_Problem requirements_: In the material below, the lines from the one containing "apply Sorted_StronglySorted in Hs;" through the one containing "Hrefl. simpl. lia." are to be given again exactly, ends included, and no others.

Start of Extracted entries

(** C10: [NuevoMonticuloMaxDesdeArreglo] on [[3; 1; 6; 5; 2; 4]] returns
    a heap with the comparator of [NewMaxHeap], [Size() == 6], contents
    a permutation of [[1; 2; 3; 4; 5; 6]] and satisfying the heap-order
    invariant (each parent at least as large as its children); on the
    empty list it returns a heap with [Size() == 0]. *)
Theorem NuevoMonticuloMaxDesdeArreglo_build :
  forall m : list (list Z),
  (let '(m', h) := NuevoMonticuloMaxDesdeArreglo m [3; 1; 6; 5; 2; 4]%Z in
   Size h = 6 /\ view m' (elements h) ≡ₚ [1; 2; 3; 4; 5; 6]%Z /\ compare h = cmp_max /\
   heap_ok 0%Z (compare h) (view m' (elements h)) /\
   (forall i c, (c = 2 * i + 1 \/ c = 2 * i + 2) -> c < Size h ->
      (get 0%Z (view m' (elements h)) c <= get 0%Z (view m' (elements h)) i)%Z)) /\
  (let '(m', h) := NuevoMonticuloMaxDesdeArreglo m [] in Size h = 0).
Proof.
  intros m. unfold NuevoMonticuloMaxDesdeArreglo, NewMaxHeap.
  pose proof (NewGenericHeap_spec m cmp_max) as Hn.
  destruct (NewGenericHeap m cmp_max) as [m1 h].
  destruct Hn as (_ & -> & Hwf & Hv0 & Hs0).
  split; [|exact Hs0].
  pose proof (insert_all_spec 0%Z m1 _ [3; 1; 6; 5; 2; 4]%Z Hwf) as Hi.
  destruct (insert_all 0%Z m1 _ _) as [m2 h2].
  destruct Hi as (Hwf2 & Hv2 & Hc2 & Hs2 & _).
  rewrite Hv2, Hc2, Hs2, Hs0. simpl compare. rewrite Hv0.
  assert (E : fold_left (insert_elems 0%Z cmp_max) [3; 1; 6; 5; 2; 4]%Z [] = [6; 5; 4; 1; 2; 3]%Z)
    by (vm_compute; reflexivity).
  rewrite E.
  assert (Hok : heap_ok 0%Z cmp_max [6; 5; 4; 1; 2; 3]%Z)
    by (apply heap_okb_sound; vm_compute; reflexivity).
  split; [reflexivity|]. split; [apply (bool_decide_unpack _); vm_compute; exact I|]. split; [reflexivity|]. split; [exact Hok|].
  intros i c Hic Hc. pose proof (Hok i c Hic Hc) as H. unfold cmp_max in H.
  rewrite Compare_le in H. exact H.
Qed.

(** ** Further properties of the package *)

(** Helpers for counting the elements that outrank a given one. *)

Lemma filter_length_le {T} (f : T -> bool) (l : list T) :
  length (List.filter f l) <= length l.
Proof. induction l as [|a l IH]; simpl; [lia|]. destruct (f a); simpl; lia. Qed.

Lemma filter_all {T} (f : T -> bool) (l : list T) :
  (forall y, In y l -> f y = true) -> List.filter f l = l.
Proof.
  induction l as [|a l IH]; intros H; simpl; [done|].
  rewrite (H a) by (left; done). f_equal. apply IH. intros y Hy. apply H. by right.
Qed.

Lemma filter_none {T} (f : T -> bool) (l : list T) :
  (forall y, In y l -> f y = false) -> List.filter f l = [].
Proof.
  induction l as [|a l IH]; intros H; simpl; [done|].
  rewrite (H a) by (left; done). apply IH. intros y Hy. apply H. by right.
Qed.

Lemma filter_length_perm {T} (f : T -> bool) (l l' : list T) :
  l ≡ₚ l' -> length (List.filter f l) = length (List.filter f l').
Proof.
  induction 1 as [|a l l' _ IH|a b l|l l' l'' _ IH1 _ IH2]; simpl.
  - done.
  - destruct (f a); simpl; lia.
  - destruct (f a), (f b); simpl; lia.
  - lia.
Qed.

Lemma StronglySorted_split {T} (R : T -> T -> Prop) l1 x l2 :
  StronglySorted R (l1 ++ x :: l2) ->
  (forall y, In y l1 -> R y x) /\ (forall y, In y l2 -> R x y).
Proof.
  induction l1 as [|a l1 IH]; simpl; intros H.
  - apply StronglySorted_inv in H as [_ H]. split; [done|].
    intros y Hy. by apply (proj1 (List.Forall_forall _ _) H).
  - apply StronglySorted_inv in H as [H Hf]. destruct (IH H) as [H1 H2].
    split; [|done]. intros y [<-|Hy]; [|by apply H1].
    apply (proj1 (List.Forall_forall _ _) Hf). apply in_or_app. right. by left.
Qed.

(** In a list sorted by a valid comparator, fewer than [k+1] elements
    outrank the element at position [k], and at least [k+1] elements
    are ranked at or above it. *)
Lemma rank_counts {A} (zero : A) (cmp : A -> A -> Z) (s : list A) k :
  cmp_valid cmp -> Sorted (fun a b => (cmp a b <= 0)%Z) s -> k < length s ->
  length (List.filter (fun y => cmp y (get zero s k) <? 0)%Z s) <= k /\
  S k <= length (List.filter (fun y => cmp y (get zero s k) <=? 0)%Z s).
Proof.
  intros Hv Hs Hk.
  apply Sorted_StronglySorted in Hs;
    [|intros a b c; apply (cmp_trans _ Hv)].
  assert (Hsplit : s = take k s ++ get zero s k :: drop (S k) s).
  { unfold get. destruct (lookup_lt_is_Some_2 s k Hk) as [v Hv'].
    rewrite Hv'. simpl. symmetry. by apply take_drop_middle. }
  pose proof (cmp_refl cmp Hv (get zero s k)) as Hrefl.
  set (x := get zero s k) in *.
  rewrite Hsplit in Hs. destruct (StronglySorted_split _ _ _ _ Hs) as [H1 H2].
  assert (Hlt : length (take k s) = k) by (rewrite length_take; lia).
  rewrite Hsplit, !List.filter_app. rewrite !length_app. split.
  - rewrite (filter_none _ (_ :: _)).
    + pose proof (filter_length_le (fun y => cmp y x <? 0)%Z (take k s)). simpl. lia.
    + intros y [<-|Hy]; [rewrite Hrefl; done|].
      apply Z.ltb_ge. pose proof (H2 y Hy) as Hy'.
      pose proof (cmp_antisym _ Hv y x). lia.
  - rewrite filter_all.
    + simpl. rewrite Hrefl. simpl. lia.
    + intros y Hy. apply Z.leb_le. by apply H1.
Qed.

(** In range, [EnesimoMaximo] returns the element at position [n - 1] of
    an arrangement of the heap's contents sorted by its comparator. *)
Lemma EnesimoMaximo_sorted {A} (zero : A) m (h : Heap (A:=A)) n :
  wf m h -> cmp_valid (compare h) -> heap_ok zero (compare h) (view m (elements h)) ->
  (1 <= n)%Z -> (n <= Z.of_nat (Size h))%Z ->
  exists s, Sorted (fun a b => (compare h a b <= 0)%Z) s /\ s ≡ₚ view m (elements h) /\
    (EnesimoMaximo zero m h n).1 = (get zero s (Z.to_nat n - 1), None).
Proof.
  intros Hwf Hv Hok Hn1 Hn2.
  apply heap_ok_par in Hok.
  destruct (EnesimoMaximo_copy zero m h n Hwf Hn1 Hn2) as (Heq & Wc & Vc).
  pose proof (view_length m h Hwf) as HL.
  destruct (drain_elems_spec zero (compare h) Hv (Size h) (view m (elements h)) HL Hok)
    as [Hs Hp].
  exists (drain_elems zero (compare h) (Size h) (view m (elements h))).
  split; [exact Hs|]. split; [exact Hp|].
  rewrite Heq.
  assert (Hk : 0 < Z.to_nat n <= Size h) by lia.
  pose proof (remove_n_value zero (Z.to_nat n) _ _ zero Wc Hk) as Hval.
  lazymatch goal with
  | |- (remove_n _ _ ?m2 ?c _).1 = _ =>
      pose proof (remove_n_noerr zero (Z.to_nat n) m2 c zero (proj2 Hk)) as Herr
  end.
  rewrite Vc in Hval. simpl compare in Hval.
  rewrite (drain_elems_prefix zero (compare h) (Z.to_nat n) (Size h)) in Hval by lia.
  rewrite get_take in Hval by lia.
  destruct (remove_n zero (Z.to_nat n) _ _ zero) as [[x e] m'']. simpl in *. by subst.
Qed.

End of Extracted entries

_Task response_:
  apply Sorted_StronglySorted in Hs;
    [|intros a b c; apply (cmp_trans _ Hv)].
  assert (Hsplit : s = take k s ++ get zero s k :: drop (S k) s).
  { unfold get. destruct (lookup_lt_is_Some_2 s k Hk) as [v Hv'].
    rewrite Hv'. simpl. symmetry. by apply take_drop_middle. }
  pose proof (cmp_refl cmp Hv (get zero s k)) as Hrefl.
  set (x := get zero s k) in *.
  rewrite Hsplit in Hs. destruct (StronglySorted_split _ _ _ _ Hs) as [H1 H2].
  assert (Hlt : length (take k s) = k) by (rewrite length_take; lia).
  rewrite Hsplit, !List.filter_app. rewrite !length_app. split.
  - rewrite (filter_none _ (_ :: _)).
    + pose proof (filter_length_le (fun y => cmp y x <? 0)%Z (take k s)). simpl. lia.
    + intros y [<-|Hy]; [rewrite Hrefl; done|].
      apply Z.ltb_ge. pose proof (H2 y Hy) as Hy'.
      pose proof (cmp_antisym _ Hv y x). lia.
  - rewrite filter_all.
    + simpl. rewrite Hrefl. simpl. lia.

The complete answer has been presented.